While you can’t force the genesis of a community, when it appears it is important to care for it. “We’ve done our best to foster this community, be it through sharing outstanding content via our weekly and bi weekly status reports, participating in user created events, and reaching out to our content creators and their fan bases at consumer trade shows such as PAX,” says Hicks.

Step 4: Update, update, update

Robocraft Early Access quote

As important as community is, players will only stay with your game if there’s notable development. This is Early Access after all: players have paid you money with the understanding that the small seedling you have will grow into a full game. Not only is new content great for players, but it’s the only way to grow into a release.

Updates not only give players new things to do, but they’re a chance to experiment with your features and see what sticks. “We’re still under the label of alpha and it’s given us an opportunity to restructure the game several times during its development,” explains Robocraft’s art director Richard Turner. “We’ve always got an opportunity to revisit and to polish things, and that’s one of the beautiful things about this game.”

If you can, it’s always wise to try and have a schedule you can adhere to, so players know exactly when to expect new content. “The most basic approach is to have a production schedule that we intend to stick to,” says Rapczak of Studio Wildcard’s approach to ARK. “During this time we’re implementing stuff very quickly. One of the things about Early Access is that a game can change a lot over the course of a week. I think the type of people who buy into Early Access have been pretty satisfied with the way we communicate very consistently, very openly, with the player base. Telling them the things that we’re changing, telling them why.”

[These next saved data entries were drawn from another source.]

(** * BVH construction and dual-tree collision test

    A shallow embedding of [Application::construct] and
    [Application::test_collision] (application.cpp).

    Conventions of the embedding.

    - Coordinates.  A vertex coordinate is a finite [float], kept as the
      rational it denotes ([Q]); comparisons, [std::min] and [std::max] are
      exact on such values.  The arithmetic of [construct] (the edge lengths
      of lines 50-52, the midpoint of lines 59-69, the two differences of
      line 116) is binary32 arithmetic: every operation rounds its exact
      result to the nearest binary32 number, ties to even, and overflows to
      an infinity (module [Float]).  The products and sums inside glm's
      [operator*], which is not part of these sources, are taken exact.
      Vertices with a NaN or infinite coordinate are outside the model.
    - Triangles.  A [Triangle*] is an address ([tri_ptr]); the scene owns the
      triangles, so the vertices behind an address are read through a mesh
      [tri_ptr -> Triangle].  The vertices are never written by this code.
    - Nodes.  [new BVHNode] takes the next free address; the tree that
      [construct] returns is an owned binary tree whose child pointers can
      each be null ([None]).
    - Flags.  The [collision] members of nodes and triangles are the only
      cells written after construction.  They live in a store indexed by
      address, so a write through one reference is seen through every other
      reference to the same object. *)

From Stdlib Require Import ZArith QArith Qabs Qround Qreduction Lia Lqa.
From stdpp Require Import list gmap.

Local Open Scope Q_scope.

(** ** Coordinates and the comparison operators of the source *)

Module Coord.

Definition le (a b : Q) : bool := Qle_bool a b.          (* a <= b *)
Definition lt (a b : Q) : bool := negb (Qle_bool b a).   (* a <  b *)
Definition ge (a b : Q) : bool := le b a.                (* a >= b *)

(** [std::min(a, b)] is [(b < a) ? b : a]; [std::max(a, b)] is
    [(a < b) ? b : a]. *)
Definition std_min (a b : Q) : Q := if lt b a then b else a.
Definition std_max (a b : Q) : Q := if lt a b then b else a.

(** [std::min({a, b, c})] and [std::max({a, b, c})] scan the list from the
    left and keep the first extremal element. *)
Definition std_min3 (a b c : Q) : Q :=
  let r := a in
  let r := if lt b r then b else r in
  if lt c r then c else r.
Definition std_max3 (a b c : Q) : Q :=
  let r := a in
  let r := if lt r b then b else r in
  if lt r c then c else r.

End Coord.

(** ** The [float] arithmetic of the source (IEEE 754 binary32) *)

Module Float.

(** A value of type [float]: a finite number, an infinity or NaN.  The two
    zeros are not told apart: they compare equal and the program does not
    divide by a coordinate. *)
Inductive t := Finite (q : Q) | PosInf | NegInf | NaN.

(** The integer nearest to [x]; the even one of the two when [x] lies
    halfway.  Each operation is taken to round to binary32, as it does with
    SSE arithmetic ([FLT_EVAL_METHOD] 0). *)
Definition nearest_even (x : Q) : Z :=
  let f := Qfloor x in
  match ((x - inject_Z f) ?= (1 # 2))%Q with
  | Lt => f
  | Gt => (f + 1)%Z
  | Eq => if Z.even f then f else (f + 1)%Z
  end.

(** Magnitudes are counted in units of [2 ^ -149], the least positive
    binary32 number.  A magnitude whose integer part is [n] has its 24
    significant bits end at [2 ^ ulp_exp n] units: [Z.log2 n - 23] for a
    normal number, [0] for a subnormal one. *)
Definition ulp_exp (n : Z) : Z := Z.max (Z.log2 n - 23) 0.

(** [s] rounded to a multiple of [2 ^ k]. *)
Definition to_grid (k : Z) (s : Q) : Z :=
  (nearest_even (s / inject_Z (2 ^ k)) * 2 ^ k)%Z.

(** The magnitude [q >= 0] rounded to 24 significant bits, in units. *)
Definition round_mag (q : Q) : Z :=
  let s := q * inject_Z (2 ^ 149) in
  to_grid (ulp_exp (Qfloor s)) s.

(** The number that a magnitude in units stands for. *)
Definition mag_value (r : Z) : Q := Qred (inject_Z r / inject_Z (2 ^ 149)).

Step 5: Inspire confidence

Rust Early Access quote

These days buying into Early Access games can be seen as a bit of a risk. That’s thanks to horror stories of games appearing on the service and their development team disappearing before the game is even halfway finished. To succeed, you need to inspire confidence in potential buyers. For studios like Bohemia, prestige has certainly helped: “Bohemia Interactive is a known factor in the PC Gaming community, and having that established reputation and its experienced people and resources at our disposal meant to us that DayZ fell less into a “small indie Early Access title” trope, and more so into the next big game from Bohemia Interactive, with the option to gain access years before you normally would,” explains Hicks.

Square Enix point to the fact that Nosgoth was already heavily developed before it adopted the Early Access method, which meant it could already demonstrate its value. “Nosgoth was already in an advanced stage of development by the time it went into Early Access and that’s important as your game needs to be in a good state if you are going to let players spend money in the game,” notes Burrows.

For smaller companies like Studio Wildcard, making sure they’re transparent with development and continually active helps create confidence in players. “The team never goes dark. People are always gonna complain about something. Usually our complaint is, ‘Hey, we haven’t heard from you in eight hours – what’s happening?’ And Holding ourselves accountable when we do mess up,” says Rapczak.

He also notes that you can never fall back on the game being Early Access as a get-out-of-jail-free card. “We try not to use the ‘Hey, it’s Early Access, deal with it’ excuse ever. We would lose so many players because of the Early Access excuse.”

With Rust, Newman knows that the future of his studio lies in the game being a success, and so it’s important that they get Early Access right. “​It’s a reputation thing. Do we want Facepunch to be a company that goes for the quick buck and lets their customers down, or do we want to still be making games in another 10 years?​” he says.

He does have a more eloquent way of putting it, though.

“Rust will come out of Early Access because we’re not short sighted dickheads.”